From the Guidelines
Urodynamic testing in pregnant patients should generally be deferred until after delivery unless absolutely necessary for diagnosis and management of severe urinary symptoms that significantly impact quality of life. This approach prioritizes minimizing risks to the mother and fetus while ensuring that any intervention is tailored to address significant morbidity. If urodynamic testing is deemed necessary, it should be performed in the second trimester when possible, as this represents the safest period during pregnancy 1. The procedure involves the same components as in non-pregnant patients: uroflowmetry, filling cystometry, pressure-flow studies, and sometimes electromyography. Special considerations include:
- Positioning the patient in a semi-reclined position to avoid compression of the inferior vena cava
- Using lower filling rates (30-50 ml/min rather than standard 50-100 ml/min)
- Ensuring proper interpretation accounting for physiological changes of pregnancy such as increased bladder capacity and detrusor overactivity Antibiotic prophylaxis (typically nitrofurantoin 100mg or cephalexin 500mg) should be administered before the procedure to prevent urinary tract infections, which pose additional risks during pregnancy 1. The procedure should be performed by experienced clinicians familiar with pregnancy-related anatomical and physiological changes, and the benefits must clearly outweigh the potential risks of infection, discomfort, and theoretical risks of preterm labor. Non-invasive alternatives like bladder diaries, symptom questionnaires, and ultrasound assessments, as supported by recent studies 1, should be exhausted first whenever possible to minimize invasive procedures. Ultrasound, in particular, has been shown to be highly effective in diagnosing and managing hydronephrosis in pregnant patients, with high sensitivity and specificity for predicting the need for intervention 1.
From the Research
Urodynamics in Pregnant Patients
- Urodynamics is the study of the hydrodynamic system of the urinary tract, which includes the bladder and urethra 2.
- In pregnant patients, urodynamics can be used to assess the mechanisms underlying lower urinary tract symptoms (LUTS) or urinary incontinence (UI) 3.
- A study published in 2000 found that pregnancy and delivery did not have a consistent effect on objective bladder function, as measured by urodynamic investigations 4.
- The study found that the prevalence of genuine stress incontinence and detrusor instability were 9% and 8%, respectively, antenatally, and 5% and 7%, respectively, postpartum 4.

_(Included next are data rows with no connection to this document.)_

(** * tiny_tamp: belief model, command interpreter and pick-place loop

    A shallow embedding of [src/tiny_tamp/structs.py] and [src/tamp.py].

    - Python floats are binary64 values: [PrimFloat.float].
    - Lists indexed or updated in place are stdpp lists ([!!], [<[i:=x]>]);
      the pybullet session is a finite store keyed by body and joint ids.
    - Methods that mutate an object or raise are computations in a small
      state-and-exception monad [M]; an exception keeps the state reached
      when it was raised, as a Python traceback does.
    - [tiny_tamp.pb_utils], [tiny_tamp.planning] and the hardware sender
      are not part of the embedded sources; what the code needs from them
      is the interface [Backend], the store operations below and the
      planner taken as a section variable. *)

From Stdlib Require Import PrimFloat ZArith.
From stdpp Require Import base option list gmap strings.

Set Warnings "-register-all,-inexact-float".

(** ** Exceptions and the state-and-exception monad *)

Inductive Exn : Type :=
| IndexError
| KeyError (key : string)
| AttributeError (attr : string)
| TypeError (msg : string)
| ValueError (msg : string)
| AssertionError
| SystemExit (code : option Z).

Inductive outcome (S A : Type) : Type :=
| Done (a : A) (s : S)
| Raised (e : Exn) (s : S).
Arguments Done {S A} a s.
Arguments Raised {S A} e s.

Definition M (S A : Type) : Type := S -> outcome S A.

Definition ret {S A} (a : A) : M S A := fun s => Done a s.

Definition bind {S A B} (c : M S A) (k : A -> M S B) : M S B :=
  fun s => match c s with
           | Done a s' => k a s'
           | Raised e s' => Raised e s'
           end.

Definition raise {S A} (e : Exn) : M S A := fun s => Raised e s.
Definition get {S} : M S S := fun s => Done s s.
Definition modify {S} (f : S -> S) : M S unit := fun s => Done tt (f s).

Notation "'let!' x ':=' c 'in' k" := (bind c (fun x => k))
  (at level 10, x pattern, c at level 100, k at level 200).
Notation "'do!' c 'in' k" := (bind c (fun _ => k))
  (at level 10, c at level 100, k at level 200).

(** [for x in xs: body(x)] *)
Fixpoint for_each {S A} (body : A -> M S unit) (xs : list A) : M S unit :=
  match xs with
  | [] => ret tt
  | x :: xs' => do! body x in for_each body xs'
  end.

(** The state an outcome ends in and the exit status of the process:
    normal completion and [SystemExit(None)] give 0, [SystemExit(n)]
    gives [n], any other uncaught exception gives 1. *)
Definition final_state {S A} (r : outcome S A) : S :=
  match r with Done _ s => s | Raised _ s => s end.

Definition exit_status {S A} (r : outcome S A) : Z :=
  match r with
  | Done _ _ => 0
  | Raised (SystemExit None) _ => 0
  | Raised (SystemExit (Some n)) _ => n
  | Raised _ _ => 1
  end%Z.

(** [l[i]] and [l[-1]] raise IndexError out of range. *)
Definition item {S A} (l : list A) (i : nat) : M S A :=
  match l !! i with Some x => ret x | None => raise IndexError end.

Definition last_item {S A} (l : list A) : M S A :=
  match last l with Some x => ret x | None => raise IndexError end.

- Urodynamic testing can be used to assess the effectiveness of surgical treatment for pelvic organ prolapse (POP) and to identify any changes in urinary symptoms after surgery 5.

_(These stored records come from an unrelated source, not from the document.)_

Lemma ctor_cylinder_roles (n : nat) (p : distrib_cylinder.t) (g : mt19937.t)
    (u : GravSim.uninit_t) :
  DoubleBuf.read (GravSim.m_bufs (GravSim.ctor_cylinder n p g u)) = M_b
  /\ DoubleBuf.write (GravSim.m_bufs (GravSim.ctor_cylinder n p g u)) = M_a.
Proof.
  unfold GravSim.ctor_cylinder. destruct (for_loop _ _ _) as [r a].
  split; reflexivity.
Qed.

Lemma ctor_sphere_roles (n : nat) (p : distrib_sphere.t) (g : mt19937.t)
    (u : GravSim.uninit_t) :
  DoubleBuf.read (GravSim.m_bufs (GravSim.ctor_sphere n p g u)) = M_b
  /\ DoubleBuf.write (GravSim.m_bufs (GravSim.ctor_sphere n p g u)) = M_a.
Proof.
  unfold GravSim.ctor_sphere. destruct (for_loop _ _ _) as [r a].
  split; reflexivity.
Qed.

(** X2.  In every state reached from either constructor by any sequence
    of setter calls and steps, both arrays an external reader sees hold
    exactly the [n_bodies] given at construction, the time is the number
    of steps taken times [STEP_SIZE], and the read generation is member
    [m_b] after an even number of steps and [m_a] after an odd number. *)
Theorem engine_invariant (rk4 : rk4_t) (n : nat) (pc : distrib_cylinder.t)
    (ps : distrib_sphere.t) (rng : mt19937.t) (u : GravSim.uninit_t)
    (cs : list call_t) :
  (let g := do_calls rk4 cs (GravSim.ctor_cylinder n pc rng u) in
   length (positions g) = n /\ length (velocities g) = n
   /\ GravSim.m_n_bodies g = n
   /\ GravSim.m_time g = INR (count_steps cs) * GravSim.STEP_SIZE
   /\ DoubleBuf.read (GravSim.m_bufs g)
      = (if Nat.even (count_steps cs) then M_b else M_a))
  /\ (let g := do_calls rk4 cs (GravSim.ctor_sphere n ps rng u) in
      length (positions g) = n /\ length (velocities g) = n
      /\ GravSim.m_n_bodies g = n
      /\ GravSim.m_time g = INR (count_steps cs) * GravSim.STEP_SIZE
      /\ DoubleBuf.read (GravSim.m_bufs g)
         = (if Nat.even (count_steps cs) then M_b else M_a)).
Proof.
  split.
  - destruct (ctor_cylinder_sized n pc rng u) as [Hs Hn].
    destruct (ctor_cylinder_roles n pc rng u) as [Hr Hw].
    apply do_calls_from_ctor; auto using ctor_cylinder_time.
  - destruct (ctor_sphere_sized n ps rng u) as [Hs Hn].
    destruct (ctor_sphere_roles n ps rng u) as [Hr Hw].
    apply do_calls_from_ctor; auto using ctor_sphere_time.
Qed.

(** ** What a step does to the two generations *)

Lemma read_bufs_internal_step rk4 (g : GravSim.t) :
  read_bufs (GravSim.internal_step rk4 g) = GravSim.submit rk4 g.
Proof.
  unfold read_bufs. rewrite internal_step_read, internal_step_bufs.
  rewrite deref_swap, deref_assign_same. reflexivity.
Qed.

Lemma write_bufs_internal_step rk4 (g : GravSim.t) :
  write_bufs (GravSim.internal_step rk4 g) = read_bufs g.
Proof.
  unfold write_bufs, read_bufs. rewrite internal_step_write, internal_step_bufs.
  rewrite deref_swap.
  apply deref_assign_other, not_eq_sym, read_write_distinct.
Qed.

(** X3.  A step never modifies the arrays it reads: whatever force and
    integrator are selected, the velocities and positions that were
    readable before the step are, unchanged, the contents of the write
    generation after it, and the readable arrays after the step are
    exactly what the kernel left in the former write generation. *)
Theorem step_keeps_previous_generation (rk4 : rk4_t) (g : GravSim.t) :
  write_bufs (GravSim.internal_step rk4 g) = read_bufs g
  /\ SyclBufs.vel (write_bufs (GravSim.internal_step rk4 g)) = velocities g
  /\ SyclBufs.pos (write_bufs (GravSim.internal_step rk4 g)) = positions g
  /\ read_bufs (GravSim.internal_step rk4 g) = GravSim.submit rk4 g.
Proof.
  unfold velocities, positions.
  rewrite write_bufs_internal_step, read_bufs_internal_step. auto.
Qed.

- The indications for urodynamic testing in pregnant patients are not clearly defined, but it may be helpful in certain situations, such as prior to incontinence surgery or in cases of disordered bladder emptying 6.
Urodynamic Testing
- Urodynamic testing typically involves the measurement of bladder and sphincter pressures, as well as the measurement of urinary flow and bladder sensation during filling 3.
- The test may include a free uroflowmetry, a cystometry, post-void residual measurement, and a pressure-flow study 3.

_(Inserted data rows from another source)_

(* ================================================================== *)
(** * Data frames *)
(* ================================================================== *)

(** A frame is its header and its rows.  The row type [R] carries the
    cells the page reads.  Both files have a [crop] column of text, and the
    measures file a [necessary_measures] column of text; [None] in a text
    cell is a missing value.  The [carbon_footprint] column is numeric,
    with NaN for a missing value. *)
Record DataFrame (R : Type) : Type := mkFrame {
  columns : list string;
  rows : list R
}.
Arguments mkFrame {R} _ _.
Arguments columns {R} _.
Arguments rows {R} _.

Module Yield.

(** A row of [crop_yield_with_carbon_footprint.csv].  The
    [carbon_footprint] cell is read only when the header lists that
    column. *)
Record row : Type := mk {
  crop : option string;
  carbon_footprint : float64
}.

End Yield.

Module Measures.

(** A row of [crop_measures.csv]. *)
Record row : Type := mk {
  crop : option string;
  necessary_measures : option string
}.

End Measures.

(** [df.columns = [c.lower().strip() for c in df.columns]] *)
Definition standardize {R : Type} (df : DataFrame R) : DataFrame R :=
  {| columns := map (fun c => strip (lower c)) (columns df);
     rows := rows df |}.

(** [load_data], lines 19-27.  The two arguments are what [pd.read_csv]
    returned for the two files. *)
Definition load_data {R S : Type}
    (df : DataFrame R) (measures : DataFrame S) : DataFrame R * DataFrame S :=
  (standardize df, standardize measures).

(** [name in df.columns] *)
Definition has_column {R : Type} (name : string) (df : DataFrame R) : bool :=
  existsb (String.eqb name) (columns df).

(** [df.empty], for a frame whose header is not empty. *)
Definition empty {R : Type} (df : DataFrame R) : bool :=
  match rows df with
  | [] => true
  | _ :: _ => false
  end.

(** [series.str.lower()]: a missing cell stays missing. *)
Definition str_lower (cell : option string) : option string :=
  option_map lower cell.

(** [series == s], cell by cell: a missing cell is equal to no string. *)
Definition cell_eq (cell : option string) (s : string) : bool :=
  match cell with
  | Some t => String.eqb t s
  | None => false
  end.

(** [df[df["crop"].str.lower() == key]] *)
Definition select_crop {R : Type} (crop : R -> option string)
    (df : DataFrame R) (key : string) : DataFrame R :=
  {| columns := columns df;
     rows := filter (fun r => cell_eq (str_lower (crop r)) key) (rows df) |}.

(* ================================================================== *)
(** * Series operations *)
(* ================================================================== *)

(** [.replace([float("inf"), -float("inf")], float("nan"))] *)
Definition replace_inf (x : float64) : float64 :=
  match x with
  | Inf _ => NaN
  | _ => x
  end.

(** [.dropna()] *)
Definition dropna (l : list float64) : list float64 :=
  filter (fun x => negb (isna x)) l.

(** The sum of a series, accumulated from the left, as numpy adds a series
    of fewer than eight values.  For longer series numpy adds in blocks;
    the order changes the last bits of the result and what a sum that
    overflows in both directions gives, and nothing else. *)
Definition sum (l : list float64) : float64 := fold_left fadd l zero.

(** [.mean()]: the sum over the count, NaN for an empty series. *)
Definition mean (l : list float64) : float64 :=
  match l with
  | [] => NaN
  | _ :: _ => fdiv (sum l) (of_count (List.length l))
  end.

Definition cell_eq_dec : forall x y : option string, {x = y} + {x <> y}.
Proof. decide equality. apply string_dec. Defined.

(** [.drop_duplicates()] and [.unique()]: the first occurrence of each
    value is kept; missing values are equal to each other. *)
Fixpoint drop_duplicates_seen (seen l : list (option string))
    : list (option string) :=
  match l with
  | [] => []
  | x :: t =>
      if in_dec cell_eq_dec x seen then drop_duplicates_seen seen t
      else x :: drop_duplicates_seen (x :: seen) t
  end.

Definition drop_duplicates (l : list (option string)) : list (option string) :=
  drop_duplicates_seen [] l.

(** Position of the first occurrence of [x] in [l]. *)
Fixpoint first_index (x : option string) (l : list (option string)) : nat :=
  match l with
  | [] => O
  | y :: t => if cell_eq_dec x y then O else S (first_index x t)
  end.

(* ================================================================== *)
(** * The Crop Analysis page, lines 66-112 *)
(* ================================================================== *)

(** [crop_list = df["crop"].unique()], line 70. *)
Definition crop_list (df : DataFrame Yield.row) : list (option string) :=
  drop_duplicates (map Yield.crop (rows df)).

(** [st.selectbox("Select a Crop", crop_list)], line 71: the option at the
    position the user picked.  The result is [None] when it is not a
    string: the option is a missing crop cell, or there is no option and
    Streamlit returns Python's [None]. *)
Definition selectbox (options : list (option string)) (choice : nat)
    : option string :=
  nth choice options None.

(** Line 77. *)
Definition crop_data (df : DataFrame Yield.row) (selected_crop : string)
    : DataFrame Yield.row :=
  select_crop Yield.crop df (lower selected_crop).

(** Lines 84-89. *)
Definition base_factor (crop_data : DataFrame Yield.row) : float64 :=
  if has_column "carbon_footprint" crop_data then
    let base_factor :=
      mean (dropna (map replace_inf
                      (map Yield.carbon_footprint (rows crop_data)))) in
    if isna base_factor || fle base_factor zero then one else base_factor
  else one.

(** Lines 92-93. *)
Definition fertilizer_factor : float64 := literal 2 1000.
Definition pesticide_factor : float64 := literal 1 1000.

(** Line 96. *)
Definition predicted_cf (area base_factor fertilizer pesticide : float64)
    : float64 :=
  fadd (fadd (fmul area base_factor) (fmul fertilizer fertilizer_factor))
       (fmul pesticide pesticide_factor).

(** Line 105. *)
Definition crop_measures (measures : DataFrame Measures.row)
    (selected_crop : string) : DataFrame Measures.row :=
  select_crop Measures.crop measures (lower selected_crop).

(** Line 108. *)
Definition unique_measures (crop_measures : DataFrame Measures.row)
    : list (option string) :=
  drop_duplicates (map Measures.necessary_measures (rows crop_measures)).

(** What lines 105-112 display. *)
Inductive measures_section : Type :=
| RecommendedMeasures (lines : list (option string))
| NoMeasuresWarning.

Definition show_measures (measures : DataFrame Measures.row)
    (selected_crop : string) : measures_section :=
  let crop_measures := crop_measures measures selected_crop in
  if negb (empty crop_measures)
  then RecommendedMeasures (unique_measures crop_measures)
  else NoMeasuresWarning.

(** The measures written to the page, one [st.write] each. *)
Definition written_measures (s : measures_section) : list (option string) :=
  match s with
  | RecommendedMeasures lines => lines
  | NoMeasuresWarning => []
  end.

Inductive exn : Type :=
| AttributeError.

(** What the page does below the input widgets. *)
Inductive outcome : Type :=
| NotAnalysed
    (** [area > 0] is false: nothing is displayed *)
| NoCropData
    (** [crop_data.empty]: nothing is displayed *)
| Raised (e : exn)
    (** the script stops on an exception *)
| Analysis (predicted_cf : float64) (shown : measures_section)
    (** the footprint and the measures section are displayed *).

(** Lines 76-112, for the values the widgets returned. *)
Definition analyse (df : DataFrame Yield.row) (measures : DataFrame Measures.row)
    (selected_crop : option string) (area fertilizer pesticide : float64)
    : outcome :=
  if fgt area zero then
    match selected_crop with
    | None => Raised AttributeError
    | Some selected_crop =>
        let crop_data := crop_data df selected_crop in
        if negb (empty crop_data) then
          Analysis
            (predicted_cf area (base_factor crop_data) fertilizer pesticide)
            (show_measures measures selected_crop)
        else NoCropData
    end
  else NotAnalysed.

(** Lines 70-112: the page from the user's actions, [choice] being the
    position picked in the select box. *)
Definition crop_analysis (df : DataFrame Yield.row)
    (measures : DataFrame Measures.row)
    (choice : nat) (area fertilizer pesticide : float64) : outcome :=
  let crop_list := crop_list df in
  let selected_crop := selectbox crop_list choice in
  analyse df measures selected_crop area fertilizer pesticide.

(** The footprint the page displays, if any. *)
Definition footprint (o : outcome) : option float64 :=
  match o with
  | Analysis predicted_cf _ => Some predicted_cf
  | _ => None
  end.

(** The measures the page writes, if any. *)
Definition measures_of (o : outcome) : list (option string) :=
  match o with
  | Analysis _ shown => written_measures shown
  | _ => []
  end.


(** A value the number inputs of lines 72-74 can return
    ([min_value=0.0]): a float that is not below zero. *)
Definition number_input (x : float64) : Prop := fle zero x = true.

(** The recommendations as the specification words them (section 4.3): the
    [necessary_measures] of the rows whose crop matches without regard to
    case, before duplicates are collapsed. *)
Definition matching_measures (measures_table : DataFrame Measures.row)
    (crop : string) : list (option string) :=
  map Measures.necessary_measures
    (filter (fun r => match Measures.crop r with
                      | Some c => String.eqb (lower c) (lower crop)
                      | None => false
                      end) (rows measures_table)).


(* ================================================================== *)
(** * Example data *)
(* ================================================================== *)

Definition yield_header : list string := ["crop"; "carbon_footprint"]%string.
Definition measures_header : list string := ["crop"; "necessary_measures"]%string.

(** The yield table of the specification's example: one row for Rice. *)
Definition rice_table : DataFrame Yield.row :=
  mkFrame yield_header [Yield.mk (Some "Rice"%string) (literal 2 1)].

(** The measures rows of the specification's example. *)
Definition wheat_measures : DataFrame Measures.row :=
  mkFrame measures_header
    [Measures.mk (Some "Wheat"%string) (Some "Use drip irrigation"%string);
     Measures.mk (Some "Wheat"%string) (Some "Use drip irrigation"%string);
     Measures.mk (Some "Wheat"%string) (Some "Rotate crops"%string)].

(** Two rows whose footprints are finite and whose sum is not. *)
Definition huge : float64 := literal (17 * 10 ^ 307) 1.
Definition huge_table : DataFrame Yield.row :=
  mkFrame yield_header
    [Yield.mk (Some "Rice"%string) huge; Yield.mk (Some "Rice"%string) huge].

- The results of urodynamic testing can be used to diagnose and treat LUTS and UI in pregnant patients 3.
- Urodynamic testing should be performed by a competent nurse to ensure the reliability, reproducibility, and interpretability of the results 3.
Pregnancy and Urodynamics
- Pregnancy can affect the urinary tract and cause LUTS and UI 4.
- Urodynamic investigations can be used to assess the effects of pregnancy on the urinary tract and to identify any changes in bladder function 4.
- The results of urodynamic testing can be used to guide treatment and management of LUTS and UI in pregnant patients 4.